Dataset entries
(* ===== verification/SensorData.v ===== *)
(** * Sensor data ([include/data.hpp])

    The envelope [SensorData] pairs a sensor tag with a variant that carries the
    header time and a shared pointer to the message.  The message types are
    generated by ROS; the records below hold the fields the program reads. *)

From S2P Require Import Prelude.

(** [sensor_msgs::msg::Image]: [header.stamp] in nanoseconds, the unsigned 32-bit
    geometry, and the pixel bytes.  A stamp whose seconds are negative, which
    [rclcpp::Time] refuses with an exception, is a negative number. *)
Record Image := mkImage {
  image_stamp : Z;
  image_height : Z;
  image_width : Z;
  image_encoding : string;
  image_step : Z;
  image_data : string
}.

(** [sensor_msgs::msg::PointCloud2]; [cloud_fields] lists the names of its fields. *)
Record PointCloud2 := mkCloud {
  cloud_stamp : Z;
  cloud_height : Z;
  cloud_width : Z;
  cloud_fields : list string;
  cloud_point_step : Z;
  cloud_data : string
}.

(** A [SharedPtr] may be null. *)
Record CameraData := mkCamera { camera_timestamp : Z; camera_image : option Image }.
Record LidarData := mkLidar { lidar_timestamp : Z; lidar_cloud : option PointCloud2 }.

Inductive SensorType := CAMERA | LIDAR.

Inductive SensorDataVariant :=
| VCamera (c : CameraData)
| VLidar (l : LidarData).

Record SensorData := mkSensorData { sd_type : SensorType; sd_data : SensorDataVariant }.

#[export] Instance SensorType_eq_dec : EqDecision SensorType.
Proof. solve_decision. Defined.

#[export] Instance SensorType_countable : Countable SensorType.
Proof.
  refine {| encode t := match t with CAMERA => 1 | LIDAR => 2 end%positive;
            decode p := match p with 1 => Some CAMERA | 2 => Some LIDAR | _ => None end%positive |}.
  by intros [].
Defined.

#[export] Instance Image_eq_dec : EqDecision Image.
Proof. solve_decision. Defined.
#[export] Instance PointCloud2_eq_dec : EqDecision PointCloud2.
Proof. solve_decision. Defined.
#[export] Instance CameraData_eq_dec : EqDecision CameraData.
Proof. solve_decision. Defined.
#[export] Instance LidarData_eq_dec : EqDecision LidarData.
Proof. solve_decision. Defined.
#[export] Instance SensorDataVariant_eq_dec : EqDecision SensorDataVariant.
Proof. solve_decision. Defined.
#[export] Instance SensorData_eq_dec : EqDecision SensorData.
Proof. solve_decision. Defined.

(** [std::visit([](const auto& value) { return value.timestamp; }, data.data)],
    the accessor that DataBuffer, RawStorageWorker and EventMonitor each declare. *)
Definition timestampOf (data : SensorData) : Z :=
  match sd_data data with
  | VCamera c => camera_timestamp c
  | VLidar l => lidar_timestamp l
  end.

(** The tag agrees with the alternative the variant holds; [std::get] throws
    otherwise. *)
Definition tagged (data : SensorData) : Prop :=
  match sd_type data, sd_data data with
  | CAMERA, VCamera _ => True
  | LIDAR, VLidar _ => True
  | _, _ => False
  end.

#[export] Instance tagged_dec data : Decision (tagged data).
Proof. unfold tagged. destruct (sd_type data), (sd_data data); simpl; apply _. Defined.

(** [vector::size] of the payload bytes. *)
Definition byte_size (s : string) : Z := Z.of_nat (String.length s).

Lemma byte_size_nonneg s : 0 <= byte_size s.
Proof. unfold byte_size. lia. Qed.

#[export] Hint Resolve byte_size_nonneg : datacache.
---
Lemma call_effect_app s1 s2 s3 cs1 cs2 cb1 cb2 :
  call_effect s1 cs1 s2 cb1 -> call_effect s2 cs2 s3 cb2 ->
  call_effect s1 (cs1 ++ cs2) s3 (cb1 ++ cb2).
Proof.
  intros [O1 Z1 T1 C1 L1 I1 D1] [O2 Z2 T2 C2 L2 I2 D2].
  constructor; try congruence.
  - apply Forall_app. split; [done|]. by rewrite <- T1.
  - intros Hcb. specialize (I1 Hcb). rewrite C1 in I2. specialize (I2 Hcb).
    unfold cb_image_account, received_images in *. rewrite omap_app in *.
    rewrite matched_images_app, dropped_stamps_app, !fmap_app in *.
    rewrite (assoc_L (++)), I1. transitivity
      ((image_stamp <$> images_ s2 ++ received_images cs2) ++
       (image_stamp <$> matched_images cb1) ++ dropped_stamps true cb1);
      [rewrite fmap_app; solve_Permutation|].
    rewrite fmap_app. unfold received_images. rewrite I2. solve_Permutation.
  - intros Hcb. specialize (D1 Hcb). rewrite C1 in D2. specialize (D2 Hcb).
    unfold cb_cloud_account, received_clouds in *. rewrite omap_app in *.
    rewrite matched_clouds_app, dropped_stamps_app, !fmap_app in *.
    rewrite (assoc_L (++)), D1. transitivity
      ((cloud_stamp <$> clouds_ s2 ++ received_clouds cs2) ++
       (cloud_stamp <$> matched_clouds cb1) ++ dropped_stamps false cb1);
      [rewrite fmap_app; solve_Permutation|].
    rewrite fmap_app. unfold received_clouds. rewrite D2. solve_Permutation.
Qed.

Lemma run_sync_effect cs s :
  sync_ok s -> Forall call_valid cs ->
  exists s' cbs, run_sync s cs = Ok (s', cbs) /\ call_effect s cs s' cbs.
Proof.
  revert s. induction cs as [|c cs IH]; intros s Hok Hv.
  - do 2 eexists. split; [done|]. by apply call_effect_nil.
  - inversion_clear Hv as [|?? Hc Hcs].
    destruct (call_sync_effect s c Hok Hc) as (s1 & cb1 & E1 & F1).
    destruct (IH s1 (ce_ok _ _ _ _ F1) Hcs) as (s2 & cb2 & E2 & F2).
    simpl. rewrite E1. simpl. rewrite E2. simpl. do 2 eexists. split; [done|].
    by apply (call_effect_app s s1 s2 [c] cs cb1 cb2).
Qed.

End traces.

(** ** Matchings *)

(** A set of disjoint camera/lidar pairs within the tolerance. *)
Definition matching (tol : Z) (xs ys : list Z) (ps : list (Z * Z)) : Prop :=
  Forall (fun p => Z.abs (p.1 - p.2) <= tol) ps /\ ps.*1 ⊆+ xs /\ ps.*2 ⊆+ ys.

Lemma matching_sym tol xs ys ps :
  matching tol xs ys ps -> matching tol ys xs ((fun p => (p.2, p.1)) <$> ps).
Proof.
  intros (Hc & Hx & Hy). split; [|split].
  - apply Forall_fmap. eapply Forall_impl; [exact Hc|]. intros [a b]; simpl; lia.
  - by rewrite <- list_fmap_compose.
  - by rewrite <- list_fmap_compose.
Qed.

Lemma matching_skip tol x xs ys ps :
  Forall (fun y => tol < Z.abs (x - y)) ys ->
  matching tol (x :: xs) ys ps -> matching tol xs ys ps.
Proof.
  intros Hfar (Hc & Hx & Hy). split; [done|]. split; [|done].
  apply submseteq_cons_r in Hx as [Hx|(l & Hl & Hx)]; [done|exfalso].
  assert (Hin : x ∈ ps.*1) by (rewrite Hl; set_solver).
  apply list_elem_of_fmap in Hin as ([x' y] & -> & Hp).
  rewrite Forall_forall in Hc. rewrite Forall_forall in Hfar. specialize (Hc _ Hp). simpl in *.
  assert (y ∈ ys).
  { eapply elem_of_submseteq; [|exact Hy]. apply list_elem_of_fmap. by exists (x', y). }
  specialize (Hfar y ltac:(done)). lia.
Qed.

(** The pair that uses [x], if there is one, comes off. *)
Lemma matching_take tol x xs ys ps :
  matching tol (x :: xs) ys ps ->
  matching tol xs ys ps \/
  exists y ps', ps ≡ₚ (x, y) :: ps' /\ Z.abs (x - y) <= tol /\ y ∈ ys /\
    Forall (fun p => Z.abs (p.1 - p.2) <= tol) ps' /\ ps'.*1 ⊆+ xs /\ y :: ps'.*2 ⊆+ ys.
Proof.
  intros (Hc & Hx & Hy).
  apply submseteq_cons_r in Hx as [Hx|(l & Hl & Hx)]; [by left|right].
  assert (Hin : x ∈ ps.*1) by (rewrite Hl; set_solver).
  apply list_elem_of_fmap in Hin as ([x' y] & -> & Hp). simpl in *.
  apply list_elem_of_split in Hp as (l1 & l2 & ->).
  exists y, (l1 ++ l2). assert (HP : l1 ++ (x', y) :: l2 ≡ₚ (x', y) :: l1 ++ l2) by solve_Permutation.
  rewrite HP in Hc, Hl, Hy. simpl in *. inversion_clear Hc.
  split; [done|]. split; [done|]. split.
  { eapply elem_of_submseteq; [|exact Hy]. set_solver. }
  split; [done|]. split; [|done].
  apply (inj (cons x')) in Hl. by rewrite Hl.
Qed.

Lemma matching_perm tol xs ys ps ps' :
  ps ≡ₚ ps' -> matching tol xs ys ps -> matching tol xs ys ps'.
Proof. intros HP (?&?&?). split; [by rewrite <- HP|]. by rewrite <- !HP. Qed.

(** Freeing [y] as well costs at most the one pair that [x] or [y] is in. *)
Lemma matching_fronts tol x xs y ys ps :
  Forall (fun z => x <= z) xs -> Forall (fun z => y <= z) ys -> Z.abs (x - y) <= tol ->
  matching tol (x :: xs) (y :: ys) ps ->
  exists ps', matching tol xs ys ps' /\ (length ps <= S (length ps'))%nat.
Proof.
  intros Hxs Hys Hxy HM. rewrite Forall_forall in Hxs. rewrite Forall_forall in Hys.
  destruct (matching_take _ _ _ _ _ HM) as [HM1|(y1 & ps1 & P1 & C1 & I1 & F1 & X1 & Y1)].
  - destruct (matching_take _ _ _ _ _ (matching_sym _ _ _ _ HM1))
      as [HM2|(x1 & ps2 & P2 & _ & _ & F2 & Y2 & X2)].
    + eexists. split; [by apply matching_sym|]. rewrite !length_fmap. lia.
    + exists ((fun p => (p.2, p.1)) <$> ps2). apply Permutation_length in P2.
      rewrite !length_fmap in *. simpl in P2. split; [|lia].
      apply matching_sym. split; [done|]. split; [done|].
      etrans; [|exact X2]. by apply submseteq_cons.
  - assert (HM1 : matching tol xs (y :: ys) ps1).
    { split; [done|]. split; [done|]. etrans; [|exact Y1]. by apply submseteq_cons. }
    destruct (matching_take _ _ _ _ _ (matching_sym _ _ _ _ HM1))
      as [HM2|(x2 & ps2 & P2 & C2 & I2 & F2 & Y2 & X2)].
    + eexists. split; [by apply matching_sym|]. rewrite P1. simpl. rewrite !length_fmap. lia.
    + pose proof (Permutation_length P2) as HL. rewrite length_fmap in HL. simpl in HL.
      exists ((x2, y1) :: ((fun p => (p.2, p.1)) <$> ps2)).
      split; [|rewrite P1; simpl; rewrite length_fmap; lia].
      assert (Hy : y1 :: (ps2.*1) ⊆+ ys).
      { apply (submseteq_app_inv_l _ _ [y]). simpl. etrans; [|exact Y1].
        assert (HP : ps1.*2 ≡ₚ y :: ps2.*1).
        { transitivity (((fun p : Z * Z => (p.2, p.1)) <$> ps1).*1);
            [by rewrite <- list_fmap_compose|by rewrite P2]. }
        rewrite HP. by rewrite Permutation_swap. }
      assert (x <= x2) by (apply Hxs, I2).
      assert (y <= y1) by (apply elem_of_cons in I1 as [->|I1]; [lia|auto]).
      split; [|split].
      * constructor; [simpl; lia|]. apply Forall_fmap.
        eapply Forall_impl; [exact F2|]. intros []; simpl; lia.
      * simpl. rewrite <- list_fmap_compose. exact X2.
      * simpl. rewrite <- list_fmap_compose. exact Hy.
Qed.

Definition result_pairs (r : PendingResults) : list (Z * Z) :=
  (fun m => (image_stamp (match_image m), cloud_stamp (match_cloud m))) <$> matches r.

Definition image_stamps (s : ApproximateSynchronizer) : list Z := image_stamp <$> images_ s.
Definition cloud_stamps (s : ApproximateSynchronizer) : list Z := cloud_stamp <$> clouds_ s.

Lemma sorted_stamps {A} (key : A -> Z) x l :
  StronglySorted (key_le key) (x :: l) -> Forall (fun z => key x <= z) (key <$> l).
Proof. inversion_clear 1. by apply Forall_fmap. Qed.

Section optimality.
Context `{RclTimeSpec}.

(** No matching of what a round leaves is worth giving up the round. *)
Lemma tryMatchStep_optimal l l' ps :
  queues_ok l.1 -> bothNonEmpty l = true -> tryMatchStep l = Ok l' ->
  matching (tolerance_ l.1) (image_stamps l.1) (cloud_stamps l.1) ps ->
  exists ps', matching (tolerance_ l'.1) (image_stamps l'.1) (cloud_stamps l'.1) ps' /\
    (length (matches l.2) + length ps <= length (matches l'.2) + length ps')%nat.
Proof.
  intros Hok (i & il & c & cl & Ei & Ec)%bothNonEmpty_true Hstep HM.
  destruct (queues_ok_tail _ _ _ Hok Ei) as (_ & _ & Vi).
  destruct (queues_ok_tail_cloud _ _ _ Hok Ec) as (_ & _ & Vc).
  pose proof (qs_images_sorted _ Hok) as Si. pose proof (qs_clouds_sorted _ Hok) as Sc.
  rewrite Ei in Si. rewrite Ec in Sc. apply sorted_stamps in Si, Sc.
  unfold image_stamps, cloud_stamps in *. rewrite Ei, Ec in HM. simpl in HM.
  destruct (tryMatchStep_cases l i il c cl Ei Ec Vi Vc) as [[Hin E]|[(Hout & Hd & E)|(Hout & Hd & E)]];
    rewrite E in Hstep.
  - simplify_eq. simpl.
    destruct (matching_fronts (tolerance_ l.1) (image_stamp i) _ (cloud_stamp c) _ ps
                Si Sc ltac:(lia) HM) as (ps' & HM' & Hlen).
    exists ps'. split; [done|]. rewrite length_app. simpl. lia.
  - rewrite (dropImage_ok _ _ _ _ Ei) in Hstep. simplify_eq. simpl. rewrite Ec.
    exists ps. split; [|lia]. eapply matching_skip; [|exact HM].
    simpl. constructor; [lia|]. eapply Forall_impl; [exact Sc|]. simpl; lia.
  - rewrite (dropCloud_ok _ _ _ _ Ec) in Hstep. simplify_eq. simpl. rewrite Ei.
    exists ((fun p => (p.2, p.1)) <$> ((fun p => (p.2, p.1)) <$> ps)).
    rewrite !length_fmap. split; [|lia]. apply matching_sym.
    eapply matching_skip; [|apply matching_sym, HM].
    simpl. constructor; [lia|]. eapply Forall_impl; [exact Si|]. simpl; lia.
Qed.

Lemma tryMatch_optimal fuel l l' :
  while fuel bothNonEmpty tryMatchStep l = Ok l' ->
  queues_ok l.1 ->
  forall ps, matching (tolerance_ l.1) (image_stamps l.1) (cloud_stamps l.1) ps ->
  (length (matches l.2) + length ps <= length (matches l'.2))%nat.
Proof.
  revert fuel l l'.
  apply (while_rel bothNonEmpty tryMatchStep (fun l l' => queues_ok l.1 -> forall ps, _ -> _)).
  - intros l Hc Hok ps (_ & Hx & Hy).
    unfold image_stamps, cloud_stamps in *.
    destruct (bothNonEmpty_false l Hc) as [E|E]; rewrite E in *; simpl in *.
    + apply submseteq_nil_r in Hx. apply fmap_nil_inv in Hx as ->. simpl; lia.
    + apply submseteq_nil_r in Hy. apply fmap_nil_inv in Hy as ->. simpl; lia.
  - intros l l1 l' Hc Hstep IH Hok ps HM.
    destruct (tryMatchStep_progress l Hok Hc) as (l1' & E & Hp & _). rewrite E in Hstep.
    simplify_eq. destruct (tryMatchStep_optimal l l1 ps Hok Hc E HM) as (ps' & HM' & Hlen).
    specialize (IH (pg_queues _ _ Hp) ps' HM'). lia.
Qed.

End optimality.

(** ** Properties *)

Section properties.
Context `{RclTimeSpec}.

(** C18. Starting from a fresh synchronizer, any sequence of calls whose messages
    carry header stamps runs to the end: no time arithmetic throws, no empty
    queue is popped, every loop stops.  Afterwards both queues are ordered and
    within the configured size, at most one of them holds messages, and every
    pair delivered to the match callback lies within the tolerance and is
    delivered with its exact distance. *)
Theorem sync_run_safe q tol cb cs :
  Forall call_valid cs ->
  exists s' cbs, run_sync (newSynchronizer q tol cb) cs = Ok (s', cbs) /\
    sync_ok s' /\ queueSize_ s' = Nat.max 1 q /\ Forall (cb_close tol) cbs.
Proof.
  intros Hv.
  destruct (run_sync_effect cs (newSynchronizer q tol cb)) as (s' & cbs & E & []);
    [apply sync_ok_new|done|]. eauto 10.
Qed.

▸ **EXERCISE OBJECTIVE**
Retype only the lines above between the line with "assert (y ∈ ys)." and the line with "[|exact Hy]. set_solver.", counting those two lines as well, and keep every character as it is.

▸ **RESPONSE TO THIS EXERCISE**
  assert (y ∈ ys).
  { eapply elem_of_submseteq; [|exact Hy]. apply list_elem_of_fmap. by exists (x', y). }
  specialize (Hfar y ltac:(done)). lia.
Qed.

(** The pair that uses [x], if there is one, comes off. *)
Lemma matching_take tol x xs ys ps :
  matching tol (x :: xs) ys ps ->
  matching tol xs ys ps \/
  exists y ps', ps ≡ₚ (x, y) :: ps' /\ Z.abs (x - y) <= tol /\ y ∈ ys /\
    Forall (fun p => Z.abs (p.1 - p.2) <= tol) ps' /\ ps'.*1 ⊆+ xs /\ y :: ps'.*2 ⊆+ ys.
Proof.
  intros (Hc & Hx & Hy).
  apply submseteq_cons_r in Hx as [Hx|(l & Hl & Hx)]; [by left|right].
  assert (Hin : x ∈ ps.*1) by (rewrite Hl; set_solver).
  apply list_elem_of_fmap in Hin as ([x' y] & -> & Hp). simpl in *.
  apply list_elem_of_split in Hp as (l1 & l2 & ->).
  exists y, (l1 ++ l2). assert (HP : l1 ++ (x', y) :: l2 ≡ₚ (x', y) :: l1 ++ l2) by solve_Permutation.
  rewrite HP in Hc, Hl, Hy. simpl in *. inversion_clear Hc.
  split; [done|]. split; [done|]. split.
  { eapply elem_of_submseteq; [|exact Hy]. set_solver. }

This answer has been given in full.